+++ Supplied data

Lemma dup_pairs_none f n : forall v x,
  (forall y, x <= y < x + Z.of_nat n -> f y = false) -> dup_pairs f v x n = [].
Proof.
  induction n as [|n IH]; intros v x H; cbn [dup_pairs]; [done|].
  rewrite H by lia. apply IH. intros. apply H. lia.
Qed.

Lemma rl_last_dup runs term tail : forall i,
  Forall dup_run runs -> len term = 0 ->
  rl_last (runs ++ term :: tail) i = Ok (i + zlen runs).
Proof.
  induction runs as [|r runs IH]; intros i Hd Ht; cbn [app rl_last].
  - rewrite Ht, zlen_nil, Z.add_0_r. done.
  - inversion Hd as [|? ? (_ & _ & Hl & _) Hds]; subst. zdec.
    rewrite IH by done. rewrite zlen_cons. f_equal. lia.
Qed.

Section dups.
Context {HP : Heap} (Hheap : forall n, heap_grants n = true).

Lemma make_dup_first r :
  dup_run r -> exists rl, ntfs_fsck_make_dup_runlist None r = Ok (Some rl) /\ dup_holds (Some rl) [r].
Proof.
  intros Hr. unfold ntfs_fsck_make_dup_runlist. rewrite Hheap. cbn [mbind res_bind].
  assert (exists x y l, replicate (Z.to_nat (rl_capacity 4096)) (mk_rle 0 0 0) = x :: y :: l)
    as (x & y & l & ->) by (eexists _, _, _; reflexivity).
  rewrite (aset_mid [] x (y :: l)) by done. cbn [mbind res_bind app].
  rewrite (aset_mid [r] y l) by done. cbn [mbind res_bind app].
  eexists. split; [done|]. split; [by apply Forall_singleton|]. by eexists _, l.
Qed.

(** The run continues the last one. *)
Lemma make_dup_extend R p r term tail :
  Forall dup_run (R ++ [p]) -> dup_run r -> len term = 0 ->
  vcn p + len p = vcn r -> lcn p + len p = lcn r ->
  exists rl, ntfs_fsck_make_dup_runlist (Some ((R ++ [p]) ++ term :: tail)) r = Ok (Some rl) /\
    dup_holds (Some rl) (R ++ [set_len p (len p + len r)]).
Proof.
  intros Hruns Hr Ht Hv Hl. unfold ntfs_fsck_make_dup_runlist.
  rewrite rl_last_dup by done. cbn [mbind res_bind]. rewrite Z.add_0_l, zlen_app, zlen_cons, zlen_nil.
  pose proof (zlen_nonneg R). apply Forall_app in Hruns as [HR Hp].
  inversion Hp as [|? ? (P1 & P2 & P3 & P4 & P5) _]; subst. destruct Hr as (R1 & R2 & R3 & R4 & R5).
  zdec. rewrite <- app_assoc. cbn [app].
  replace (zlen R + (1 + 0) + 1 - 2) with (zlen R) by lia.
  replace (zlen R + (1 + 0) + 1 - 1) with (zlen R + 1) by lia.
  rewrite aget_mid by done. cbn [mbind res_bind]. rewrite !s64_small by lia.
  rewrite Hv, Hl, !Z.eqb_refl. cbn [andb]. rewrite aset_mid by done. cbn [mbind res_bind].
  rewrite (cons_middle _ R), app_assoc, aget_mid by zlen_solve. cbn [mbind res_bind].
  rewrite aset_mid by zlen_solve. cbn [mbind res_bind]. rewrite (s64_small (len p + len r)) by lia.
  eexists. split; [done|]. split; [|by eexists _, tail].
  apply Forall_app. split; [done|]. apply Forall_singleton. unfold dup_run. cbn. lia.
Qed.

++++++
+++ Supplied data

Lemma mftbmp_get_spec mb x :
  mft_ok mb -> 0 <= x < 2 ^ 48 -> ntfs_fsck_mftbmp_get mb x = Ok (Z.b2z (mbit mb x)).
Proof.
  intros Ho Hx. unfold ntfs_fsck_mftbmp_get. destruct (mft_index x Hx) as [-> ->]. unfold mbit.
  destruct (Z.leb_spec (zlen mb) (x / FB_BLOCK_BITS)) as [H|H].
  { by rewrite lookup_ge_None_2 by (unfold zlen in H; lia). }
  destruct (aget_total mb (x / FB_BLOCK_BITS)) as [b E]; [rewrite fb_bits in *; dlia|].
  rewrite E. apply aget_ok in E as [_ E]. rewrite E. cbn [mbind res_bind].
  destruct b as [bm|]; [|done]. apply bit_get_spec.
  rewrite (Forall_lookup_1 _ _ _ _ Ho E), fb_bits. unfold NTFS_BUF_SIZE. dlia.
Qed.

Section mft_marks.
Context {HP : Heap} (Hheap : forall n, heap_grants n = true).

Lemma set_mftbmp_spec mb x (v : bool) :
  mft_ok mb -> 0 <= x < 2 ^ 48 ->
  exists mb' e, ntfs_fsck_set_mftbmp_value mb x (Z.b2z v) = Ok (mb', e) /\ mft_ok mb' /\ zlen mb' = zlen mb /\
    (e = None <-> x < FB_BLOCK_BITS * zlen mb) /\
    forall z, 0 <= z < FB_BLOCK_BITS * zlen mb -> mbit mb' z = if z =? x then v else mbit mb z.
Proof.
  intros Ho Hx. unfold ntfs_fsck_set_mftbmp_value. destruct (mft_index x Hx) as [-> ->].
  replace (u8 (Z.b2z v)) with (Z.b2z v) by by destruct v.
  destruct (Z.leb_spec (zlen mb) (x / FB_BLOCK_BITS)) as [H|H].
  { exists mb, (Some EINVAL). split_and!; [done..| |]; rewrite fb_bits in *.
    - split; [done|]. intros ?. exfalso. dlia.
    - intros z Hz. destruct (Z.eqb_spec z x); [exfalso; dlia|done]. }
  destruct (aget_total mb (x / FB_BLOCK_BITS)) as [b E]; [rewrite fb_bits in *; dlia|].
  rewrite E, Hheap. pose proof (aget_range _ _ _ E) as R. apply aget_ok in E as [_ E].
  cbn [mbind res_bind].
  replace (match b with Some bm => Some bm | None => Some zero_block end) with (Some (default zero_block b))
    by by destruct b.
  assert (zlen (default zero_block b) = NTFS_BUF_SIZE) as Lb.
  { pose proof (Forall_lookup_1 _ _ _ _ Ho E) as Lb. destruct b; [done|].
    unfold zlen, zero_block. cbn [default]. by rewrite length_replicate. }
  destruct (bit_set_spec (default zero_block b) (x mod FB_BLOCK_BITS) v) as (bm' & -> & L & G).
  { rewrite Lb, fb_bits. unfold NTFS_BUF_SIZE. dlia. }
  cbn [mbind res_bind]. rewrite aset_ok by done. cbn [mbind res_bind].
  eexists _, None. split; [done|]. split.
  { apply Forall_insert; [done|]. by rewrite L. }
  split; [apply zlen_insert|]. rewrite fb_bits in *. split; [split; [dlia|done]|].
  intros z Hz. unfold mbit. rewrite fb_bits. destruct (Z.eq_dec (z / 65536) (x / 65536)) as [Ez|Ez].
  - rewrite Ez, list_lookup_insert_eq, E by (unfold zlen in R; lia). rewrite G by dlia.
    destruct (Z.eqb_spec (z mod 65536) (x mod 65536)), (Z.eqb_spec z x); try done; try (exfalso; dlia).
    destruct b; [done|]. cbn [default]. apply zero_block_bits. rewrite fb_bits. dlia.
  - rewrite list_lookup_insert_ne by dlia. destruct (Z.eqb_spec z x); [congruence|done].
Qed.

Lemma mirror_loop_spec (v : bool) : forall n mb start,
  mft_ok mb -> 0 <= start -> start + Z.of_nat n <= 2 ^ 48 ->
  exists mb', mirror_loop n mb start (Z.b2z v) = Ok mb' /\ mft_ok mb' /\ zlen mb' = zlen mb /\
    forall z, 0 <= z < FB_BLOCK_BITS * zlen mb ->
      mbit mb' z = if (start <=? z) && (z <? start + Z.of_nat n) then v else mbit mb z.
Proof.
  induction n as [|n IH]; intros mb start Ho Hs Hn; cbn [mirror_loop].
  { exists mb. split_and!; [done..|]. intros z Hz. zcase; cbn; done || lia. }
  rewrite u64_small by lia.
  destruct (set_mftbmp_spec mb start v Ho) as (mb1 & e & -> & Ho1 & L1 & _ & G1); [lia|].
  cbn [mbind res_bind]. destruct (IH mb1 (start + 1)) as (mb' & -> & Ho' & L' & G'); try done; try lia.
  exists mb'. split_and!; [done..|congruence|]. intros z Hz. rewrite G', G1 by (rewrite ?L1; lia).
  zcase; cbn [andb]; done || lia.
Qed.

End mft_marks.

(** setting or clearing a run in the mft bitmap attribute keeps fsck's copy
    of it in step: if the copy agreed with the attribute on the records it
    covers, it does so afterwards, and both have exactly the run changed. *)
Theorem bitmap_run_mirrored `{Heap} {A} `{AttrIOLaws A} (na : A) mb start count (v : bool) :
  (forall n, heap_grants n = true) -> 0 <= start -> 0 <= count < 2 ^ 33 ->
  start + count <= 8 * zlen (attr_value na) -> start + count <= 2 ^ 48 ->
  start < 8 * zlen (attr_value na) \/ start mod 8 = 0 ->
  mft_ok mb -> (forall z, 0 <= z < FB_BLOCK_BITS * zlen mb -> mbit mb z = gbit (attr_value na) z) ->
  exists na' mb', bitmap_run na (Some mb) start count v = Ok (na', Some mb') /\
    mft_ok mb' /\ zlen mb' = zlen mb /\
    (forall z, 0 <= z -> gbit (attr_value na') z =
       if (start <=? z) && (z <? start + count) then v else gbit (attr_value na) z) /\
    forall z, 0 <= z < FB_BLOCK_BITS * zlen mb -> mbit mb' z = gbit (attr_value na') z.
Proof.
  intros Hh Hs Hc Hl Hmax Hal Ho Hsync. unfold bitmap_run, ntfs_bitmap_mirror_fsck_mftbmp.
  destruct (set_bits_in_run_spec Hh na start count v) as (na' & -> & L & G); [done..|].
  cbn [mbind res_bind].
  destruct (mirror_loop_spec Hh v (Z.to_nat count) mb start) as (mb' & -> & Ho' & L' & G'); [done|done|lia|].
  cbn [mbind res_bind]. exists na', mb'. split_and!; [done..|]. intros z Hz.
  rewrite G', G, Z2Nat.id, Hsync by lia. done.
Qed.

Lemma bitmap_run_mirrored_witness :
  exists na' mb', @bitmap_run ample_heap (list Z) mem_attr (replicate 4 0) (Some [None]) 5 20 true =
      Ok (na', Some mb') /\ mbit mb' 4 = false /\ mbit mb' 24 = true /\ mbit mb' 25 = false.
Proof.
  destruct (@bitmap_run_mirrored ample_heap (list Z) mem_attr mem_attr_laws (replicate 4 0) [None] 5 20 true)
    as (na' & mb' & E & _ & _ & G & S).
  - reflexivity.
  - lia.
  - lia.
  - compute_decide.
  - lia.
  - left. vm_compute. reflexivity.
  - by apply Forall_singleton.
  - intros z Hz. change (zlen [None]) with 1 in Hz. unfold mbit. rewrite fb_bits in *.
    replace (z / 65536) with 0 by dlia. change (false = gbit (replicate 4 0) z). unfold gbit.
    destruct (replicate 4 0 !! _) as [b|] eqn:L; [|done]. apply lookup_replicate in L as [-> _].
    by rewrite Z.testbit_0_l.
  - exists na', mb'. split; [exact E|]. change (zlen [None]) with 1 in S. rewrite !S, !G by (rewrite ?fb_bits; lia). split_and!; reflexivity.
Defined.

++++++

Go to the line with "Lemma dup_pairs_none f" in the entries above and repeat every line from there through the line with "replace (zlen R + (1 + 0) + 1 - 2)", exactly and with no other text.

Lemma dup_pairs_none f n : forall v x,
  (forall y, x <= y < x + Z.of_nat n -> f y = false) -> dup_pairs f v x n = [].
Proof.
  induction n as [|n IH]; intros v x H; cbn [dup_pairs]; [done|].
  rewrite H by lia. apply IH. intros. apply H. lia.
Qed.

Lemma rl_last_dup runs term tail : forall i,
  Forall dup_run runs -> len term = 0 ->
  rl_last (runs ++ term :: tail) i = Ok (i + zlen runs).
Proof.
  induction runs as [|r runs IH]; intros i Hd Ht; cbn [app rl_last].
  - rewrite Ht, zlen_nil, Z.add_0_r. done.
  - inversion Hd as [|? ? (_ & _ & Hl & _) Hds]; subst. zdec.
    rewrite IH by done. rewrite zlen_cons. f_equal. lia.
Qed.

Section dups.
Context {HP : Heap} (Hheap : forall n, heap_grants n = true).

Lemma make_dup_first r :
  dup_run r -> exists rl, ntfs_fsck_make_dup_runlist None r = Ok (Some rl) /\ dup_holds (Some rl) [r].
Proof.
  intros Hr. unfold ntfs_fsck_make_dup_runlist. rewrite Hheap. cbn [mbind res_bind].
  assert (exists x y l, replicate (Z.to_nat (rl_capacity 4096)) (mk_rle 0 0 0) = x :: y :: l)
    as (x & y & l & ->) by (eexists _, _, _; reflexivity).
  rewrite (aset_mid [] x (y :: l)) by done. cbn [mbind res_bind app].
  rewrite (aset_mid [r] y l) by done. cbn [mbind res_bind app].
  eexists. split; [done|]. split; [by apply Forall_singleton|]. by eexists _, l.
Qed.

(** The run continues the last one. *)
Lemma make_dup_extend R p r term tail :
  Forall dup_run (R ++ [p]) -> dup_run r -> len term = 0 ->
  vcn p + len p = vcn r -> lcn p + len p = lcn r ->
  exists rl, ntfs_fsck_make_dup_runlist (Some ((R ++ [p]) ++ term :: tail)) r = Ok (Some rl) /\
    dup_holds (Some rl) (R ++ [set_len p (len p + len r)]).
Proof.
  intros Hruns Hr Ht Hv Hl. unfold ntfs_fsck_make_dup_runlist.
  rewrite rl_last_dup by done. cbn [mbind res_bind]. rewrite Z.add_0_l, zlen_app, zlen_cons, zlen_nil.
  pose proof (zlen_nonneg R). apply Forall_app in Hruns as [HR Hp].
  inversion Hp as [|? ? (P1 & P2 & P3 & P4 & P5) _]; subst. destruct Hr as (R1 & R2 & R3 & R4 & R5).
  zdec. rewrite <- app_assoc. cbn [app].
  replace (zlen R + (1 + 0) + 1 - 2) with (zlen R) by lia.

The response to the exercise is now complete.